Ça a pu avoir lieu avec succès. La première fois, le 29 juillet 2025. Et ensuite, c’était début février 2026 pour deux autres patients.
Et ce qu’il faut savoir, c’est que l’organisme n’aime pas ce qui est étranger. Alors pour empêcher qu’il le détruise, il y a des médicaments qui permettent d’atténuer le système immunitaire, le système de défense de celui qui le reçoit, pour que son organisme apprenne à tolérer ce rein qui vient d’arriver.
Comment peut-on bénéficier de cette transplantation rénale au Burkina Faso ?
Il faut avoir une maladie rénale chronique qui est arrivée à son dernier stade. Il faut que le malade n’ait pas une contre-indication à avoir le rein de quelqu’un d’autre. À être opéré, par exemple. Alors si vous avez un malade qui a un problème cardiaque au bout du rouleau, on ne va pas le prendre.
Il y a un minimum de bilan qu’on fait pour savoir si le malade lui-même peut recevoir un rein. Et c’est de savoir s’il a un donneur. Et le donneur, il doit être compatible. Donc il y a des examens qu’on fait pour savoir s’il y a une compatibilité. Ça commence déjà par le groupe sanguin. Et le donneur, il y a un certain nombre d’examens complémentaires qu’il faut faire chez lui.
Et c’est à l’issue de ça maintenant qu’on procède à l’intervention.
Mais est-ce que ce donneur-là doit être forcément un membre de la famille ?
Actuellement, c’est un don familial. Mais les époux peuvent donner l’un à l’autre. Peut-être que plus tard, on va élargir d’autres types de donneurs. Et ici, avant de faire la transplantation, le dossier passe devant le tribunal. Donc il y a un juge qui s’occupe de ça.
Il y a les psychiatres aussi qui entrent en ligne de compte. Et pour savoir si le receveur lui-même est prêt psychologiquement à recevoir, parce que ce n’est pas toujours évident.

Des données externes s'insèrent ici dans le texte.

(* ===== verification/ClgUse.v ===== *)
(** * ClgUse: the state of callgrind's simulator and the cache-use model
    (callgrind/sim.c, "Cache Simulation with use metric collection")

    The static variables the helpers of sim.c work on, and the fourth model of
    the caches.  With [--cacheuse=yes] the low bits of a tag point to a pair of
    records of its set: how often and where the line was used since it was
    loaded, and which instruction loaded it.  When a line is evicted its use is
    charged to the cost array of that instruction.  CLG_DEBUG output is left
    out. *)

From Stdlib Require Import ZArith Lia Ascii String.
From stdpp Require Import base numbers option strings gmap list.
From S2P Require Import Prelude Libcbase CgArch CgSim ClgCosts ClgEvents ClgSim.

#[local] Open Scope Z_scope.

(** ** State *)

Record InstrInfo : Type := MkInstr {
  instr_offset : Z;
  instr_size : Z;
  cost_offset : Z;
  eventset : option EventSet
}.

(** Of a basic block's cost centre the simulator uses two cost arrays, which
    may be null. *)
Record BBCC : Type := MkBBCC { skipped : option cptr; bbcc_cost : option cptr }.

(** Of the execution state, the counters, the switch and the block that is
    charged while a function is skipped. *)
Record exec_state : Type := MkExec {
  ex_cost : option cptr;
  collect : bool;
  nonskipped : option BBCC
}.

Record event_sets : Type := MkSets { sets_base : EventSet; sets_full : EventSet }.

Record clg_state : Type := MkClg {
  sim : sim_state;
  mem : cost_mem;
  bb_base : Z;
  cost_base : option cptr;
  current_ii : option InstrInfo;
  current_state : exec_state;
  clg_sets : event_sets;
  clo_simulate_writeback : bool
}.

Definition set_sim (s : clg_state) (x : sim_state) : clg_state :=
  MkClg x (mem s) (bb_base s) (cost_base s) (current_ii s) (current_state s) (clg_sets s)
    (clo_simulate_writeback s).
Definition set_mem (s : clg_state) (m : cost_mem) : clg_state :=
  MkClg (sim s) m (bb_base s) (cost_base s) (current_ii s) (current_state s) (clg_sets s)
    (clo_simulate_writeback s).
Definition set_ii (s : clg_state) (ii : option InstrInfo) : clg_state :=
  MkClg (sim s) (mem s) (bb_base s) (cost_base s) ii (current_state s) (clg_sets s)
    (clo_simulate_writeback s).

(** [p + i] on a cost pointer that may be null, and dereferencing it. *)
Definition opt_add (p : option cptr) (i : Z) : option cptr := (fun q => ptr_add q i) <$> p.

Definition deref_cost (p : option cptr) : res cptr :=
  match p with Some q => Ok q | None => Err NullDeref end.

(** ** Use counters *)

Definition off_AcCost1 : Z := 0.    (* off_I1_AcCost, off_D1_AcCost *)
Definition off_SpLoss1 : Z := 1.
Definition off_LL_AcCost : Z := 2.
Definition off_LL_SpLoss : Z := 3.

(** [c = ((c >> S) & B) + (c & B)]. *)
Definition count_step (sh mask c : Z) : Z := u32 (Z.land (Z.shiftr c sh) mask + Z.land c mask).

Definition countBits (bits : Z) : Z :=
  let c := count_step 1 0x55555555 bits in
  let c := count_step 2 0x33333333 c in
  let c := count_step 4 0x0F0F0F0F c in
  let c := count_step 8 0x00FF00FF c in
  count_step 16 0x0000FFFF c.

(** [((32 - countBits(use->mask)) * line_size) >> 5] as an [int]. *)
Definition lost_bytes (mask line_size : Z) : Z :=
  s32 (Z.shiftr (u32 (u32 (32 - countBits mask) * u32 line_size)) 5).

Definition get_uses (c : clg_cache_t2) : res (list line_use) :=
  match use c with Some us => Ok us | None => Err NullDeref end.

Definition with_use (c : clg_cache_t2) (us : list line_use) (ls : list line_loaded) : clg_cache_t2 :=
  MkClgCache (name c) (base c) (sectored c) (tag_mask c) (line_size_mask c) (line_start_mask c)
    (line_end_mask c) ls (Some us).

(** [current_ii->...], and what both updates store for a newly loaded line. *)
Definition get_ii (s : clg_state) : res InstrInfo :=
  match current_ii s with Some ii => Ok ii | None => Err NullDeref end.

Definition new_use_base (s : clg_state) (ii : InstrInfo) : option cptr :=
  match nonskipped (current_state s) with
  | Some bbcc => skipped bbcc
  | None => opt_add (cost_base s) (cost_offset ii)
  end.

(** [(loaded->use_base)[ac] += 1000 / use->count; (loaded->use_base)[sp] += lost;] *)
Definition charge_use (m : cost_mem) (ub : cptr) (ac sp count lost : Z) : res cost_mem :=
  let! avg := uint_div 1000 count in
  let! m := cost_add m (ptr_add ub ac) avg in
  cost_add m (ptr_add ub sp) lost.

Definition update_LL_use (s : clg_state) (idx mline : Z) : res clg_state :=
  let ll := s_LL (sim s) in
  let! us := get_uses ll in
  let! ld := arr_get (loaded ll) idx in
  let! us_i := arr_get us idx in
  let i := lost_bytes (u_mask us_i) (t2_line_size (base ll)) in
  let! m :=
    match use_base ld with
    | Some ub =>
        if (0 <? u_count us_i) && collect (current_state s)
        then charge_use (mem s) ub off_LL_AcCost off_LL_SpLoss (u_count us_i) i
        else Ok (mem s)
    | None => Ok (mem s)
    end in
  let! ii := get_ii s in
  let! us := arr_set us idx (MkUse 0 0) in
  let! ls := arr_set (loaded ll) idx
    (MkLoaded mline (u64 (bb_base s + instr_offset ii)) (dep_use ld) (new_use_base s ii)) in
  Ok (set_mem (set_sim s (with_LL (sim s) (with_use ll us ls))) m).

(** The pointer in the low bits of a tag. *)
Definition tag_ptr (mask tag : Z) : Z := Z.land tag (u64 (Z.lnot mask)).

Fixpoint find_way_use (t : list Z) (set mask tag i : Z) (fuel : nat) : res (option (Z * Z)) :=
  match fuel with
  | O => Ok None
  | S fuel' =>
      let! v := arr_get t (set + i) in
      if tag =? Z.land v mask then Ok (Some (i, v)) else find_way_use t set mask tag (i + 1) fuel'
  end.

(** The lookup in one set that all these functions contain: whether the tag
    hits, the pointer of its line and the new tags. *)
Definition touch_set (c : clg_cache_t2) (set_no tag : Z) : res (bool * Z * list Z) :=
  let n := t2_assoc (base c) in
  let mask := tag_mask c in
  let set := u32 (set_no * u32 n) in
  let! v0 := arr_get (c_tags c) set in
  if tag =? Z.land v0 mask then Ok (true, tag_ptr mask v0, c_tags c) else
  let! way := find_way_use (c_tags c) set mask tag 1 (Z.to_nat (n - 1)) in
  match way with
  | Some (i, tmp_tag) =>
      let! t := move_to_front (c_tags c) set (Z.to_nat i) tmp_tag in
      Ok (true, tag_ptr mask tmp_tag, t)
  | None =>
      let! v := arr_get (c_tags c) (set + (n - 1)) in
      let tmp_tag := tag_ptr mask v in
      let! t := move_to_front (c_tags c) set (Z.to_nat (n - 1)) (Z.lor tag tmp_tag) in
      Ok (false, tmp_tag, t)
  end.

(** [idx = (set_no * assoc) + pointer], an [int]. *)
Definition use_index (c : clg_cache_t2) (set_no ptr : Z) : Z :=
  s32 (u64 (u32 (set_no * u32 (t2_assoc (base c))) + ptr)).

(** The first-level cache a macro is instantiated for. *)
Inductive l1_cache : Type := L_I1 | L_D1.

Definition get_L1 (L : l1_cache) (s : sim_state) : clg_cache_t2 :=
  match L with L_I1 => s_I1 s | L_D1 => s_D1 s end.
Definition put_L1 (L : l1_cache) (s : sim_state) (c : clg_cache_t2) : sim_state :=
  match L with L_I1 => with_I1 s c | L_D1 => with_D1 s c end.

(** [l1_loaded->dep_use = &(LL.use[idx])], where [l1_loaded] is record [i1]. *)
Definition set_dep_use (s : clg_state) (L : l1_cache) (i1 idx : Z) : res clg_state :=
  let c := get_L1 L (sim s) in
  let! us := get_uses c in
  let! ld := arr_get (loaded c) i1 in
  let! ls := arr_set (loaded c) i1 (MkLoaded (memline ld) (iaddr ld) (Some idx) (use_base ld)) in
  Ok (set_sim s (put_L1 L (sim s) (with_use c us ls))).

Definition cacheuse_LL_access (s : clg_state) (mline : Z) (L : l1_cache) (i1 : Z)
  : res (CacheModelResult * clg_state) :=
  let ll := s_LL (sim s) in
  let setNo := u32 (Z.land (Z.shiftr mline (line_size_bits (base ll)))
                           (u64 (sets_min_1 (base ll)))) in
  let tag := Z.land mline (tag_mask ll) in
  let! (hit, ptr, t) := touch_set ll setNo tag in
  let s := set_sim s (with_LL (sim s) (set_c_tags ll t)) in
  let idx := use_index ll setNo ptr in
  let! s := set_dep_use s L i1 idx in
  if (hit : bool) then Ok (LL_Hit, s) else
  let! s := update_LL_use s idx mline in
  Ok (MemAccess, s).

(** [update_I1_use] and [update_D1_use]. *)
Definition update_use (L : l1_cache) (s : clg_state) (idx mask mline : Z)
  : res (CacheModelResult * clg_state) :=
  let c := get_L1 L (sim s) in
  let! us := get_uses c in
  let! ld := arr_get (loaded c) idx in
  let! us_i := arr_get us idx in
  let lost := lost_bytes (u_mask us_i) (t2_line_size (base c)) in
  let! s :=
    match use_base ld with
    | Some ub =>
        if (0 <? u_count us_i) && collect (current_state s) then
          let! m := charge_use (mem s) ub off_AcCost1 off_SpLoss1 (u_count us_i) lost in
          let ll := s_LL (sim s) in
          let! dep := match dep_use ld with Some d => Ok d | None => Err NullDeref end in
          let! lus := get_uses ll in
          let! d := arr_get lus dep in
          let! lus := arr_set lus dep
            (MkUse (u32 (u_count d + u_count us_i)) (Z.lor (u_mask d) (u_mask us_i))) in
          Ok (set_mem (set_sim s (with_LL (sim s) (with_use ll lus (loaded ll)))) m)
        else Ok s
    | None => Ok s
    end in
  let! ii := get_ii s in
  let! us := arr_set us idx (MkUse 1 mask) in
  let! ls := arr_set (loaded c) idx
    (MkLoaded mline (u64 (bb_base s + instr_offset ii)) (dep_use ld) (new_use_base s ii)) in
  let s := set_sim s (put_L1 L (sim s) (with_use c us ls)) in
  if mline =? 0 then Ok (LL_Hit, s) else cacheuse_LL_access s mline L idx.

(** [L.use[idx].count++; L.use[idx].mask |= use_mask;] *)
Definition note_use (L : l1_cache) (s : clg_state) (idx use_mask : Z) : res clg_state :=
  let c := get_L1 L (sim s) in
  let! us := get_uses c in
  let! x := arr_get us idx in
  let! us := arr_set us idx (MkUse (u32 (u_count x + 1)) (Z.lor (u_mask x) use_mask)) in
  Ok (set_sim s (put_L1 L (sim s) (with_use c us (loaded c)))).

(** One line of a reference: a hit notes the use, a miss loads the line.
    [addr] is the byte whose line is meant. *)
Definition cacheuse_line (L : l1_cache) (s : clg_state) (set_no addr use_mask : Z)
  : res (CacheModelResult * clg_state) :=
  let c := get_L1 L (sim s) in
  let! (hit, ptr, t) := touch_set c set_no (Z.land addr (tag_mask c)) in
  let s := set_sim s (put_L1 L (sim s) (set_c_tags c t)) in
  let idx := use_index c set_no ptr in
  if (hit : bool) then
    let! s := note_use L s idx use_mask in Ok (L1_Hit, s)
  else update_use L s idx use_mask (Z.land addr (u64 (Z.lnot (line_size_mask c)))).

(** [cacheuse_I1_doRead] and [cacheuse_D1_doRead]. *)
Definition cacheuse_doRead (L : l1_cache) (s : clg_state) (a sz : Z)
  : res (CacheModelResult * clg_state) :=
  let c := get_L1 L (sim s) in
  let bits := line_size_bits (base c) in
  let min_1 := u64 (sets_min_1 (base c)) in
  let e := u64 (a + sz - 1) in
  let set1 := u32 (Z.land (Z.shiftr a bits) min_1) in
  let set2 := u32 (Z.land (Z.shiftr e bits) min_1) in
  let lmask := u64 (line_size_mask c) in
  let! first := arr_get (line_start_mask c) (Z.land a lmask) in
  let! last := arr_get (line_end_mask c) (Z.land e lmask) in
  if set1 =? set2 then cacheuse_line L s set1 a (u32 (Z.land first last))
  else if Z.land (u32 (set1 + 1)) (u32 (sets_min_1 (base c))) =? set2 then
    let! (miss1, s) := cacheuse_line L s set1 a (u32 first) in
    let! (miss2, s) := cacheuse_line L s set2 e (u32 last) in
    if decide (miss2 = L1_Hit) then Ok (miss1, s)
    else Ok (if bool_decide (miss1 = MemAccess) || bool_decide (miss2 = MemAccess)
             then MemAccess else LL_Hit, s)
  else Err (Panic "item straddles more than two cache sets").

Definition cacheuse_I1_doRead := cacheuse_doRead L_I1.
Definition cacheuse_D1_doRead := cacheuse_doRead L_D1.

(** One of the loops of [cacheuse_finish]. *)
Definition finish_L1 (L : l1_cache) (s : clg_state) : res clg_state :=
  let c := get_L1 L (sim s) in
  match use c with
  | None => Ok s
  | Some _ =>
      let! n := int_mul (sets (base c)) (t2_assoc (base c)) in
      res_fold (fun i s =>
        let! ld := arr_get (loaded (get_L1 L (sim s))) i in
        match use_base ld with
        | Some _ => let! (_, s) := update_use L s i 0 0 in Ok s
        | None => Ok s
        end) (seqZ 0 n) s
  end.

Definition cacheuse_finish (s : clg_state) : res clg_state :=
  if negb (collect (current_state s)) then Ok s else
  let ii := MkInstr 0 0 0 None in
  let s := MkClg (sim s) (mem s) 0 None (Some ii) (current_state s) (clg_sets s)
             (clo_simulate_writeback s) in
  let! s := finish_L1 L_I1 s in
  let! s := finish_L1 L_D1 s in
  let! s :=
    match use (s_LL (sim s)) with
    | None => Ok s
    | Some _ =>
        let! n := int_mul (sets (base (s_LL (sim s)))) (t2_assoc (base (s_LL (sim s)))) in
        res_fold (fun i s =>
          let! ld := arr_get (loaded (s_LL (sim s))) i in
          match use_base ld with
          | Some _ => update_LL_use s i 0
          | None => Ok s
          end) (seqZ 0 n) s
    end in
  Ok (set_ii s None).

Et le donneur, lui aussi, on va voir s’il est vraiment maître de lui-même et que c’est vraiment sa volonté de donner.
Donc toutes ces précautions sont prises avant qu’on procède à l’intervention.
Jusqu’à quel âge peut-on donner un rein ?
Chez nous, on vient de revoir les critères pour donner. Ce sera à partir de 20 ans et jusqu’à 70 ans.
Et là, c’est le médecin qui décide. Donc ça dépend aussi de l’état physiologique du patient. Et aussi de celui qui va recevoir.
Pour la personne qui donne, qu’est-ce que cela engage pour lui ?
Ce qu’il faut d’abord savoir, c’est qu’il y a des gens, et c’est peut-être à l’âge de 50 ans, 60 ans, qu’ils se rendent compte qu’ils n’avaient qu’un seul rein depuis leur naissance. Et pourtant, ils vivaient bien. C’est pour vous dire que oui, on vit très bien avec un seul rein.
Ce sont des personnes, dès qu’on fait le prélèvement du rein, elles ne durent pas à l’hôpital. Et on les suit tous les 6 mois. Après, c’est une fois par an, pour s’assurer que tout se passe bien.
Vraiment, il n’y a pas d’inquiétude à se faire. Une fois que le médecin conclut que telle personne peut donner son rein, c’est que pour l’avenir, il n’y a pas de zones d’ombre.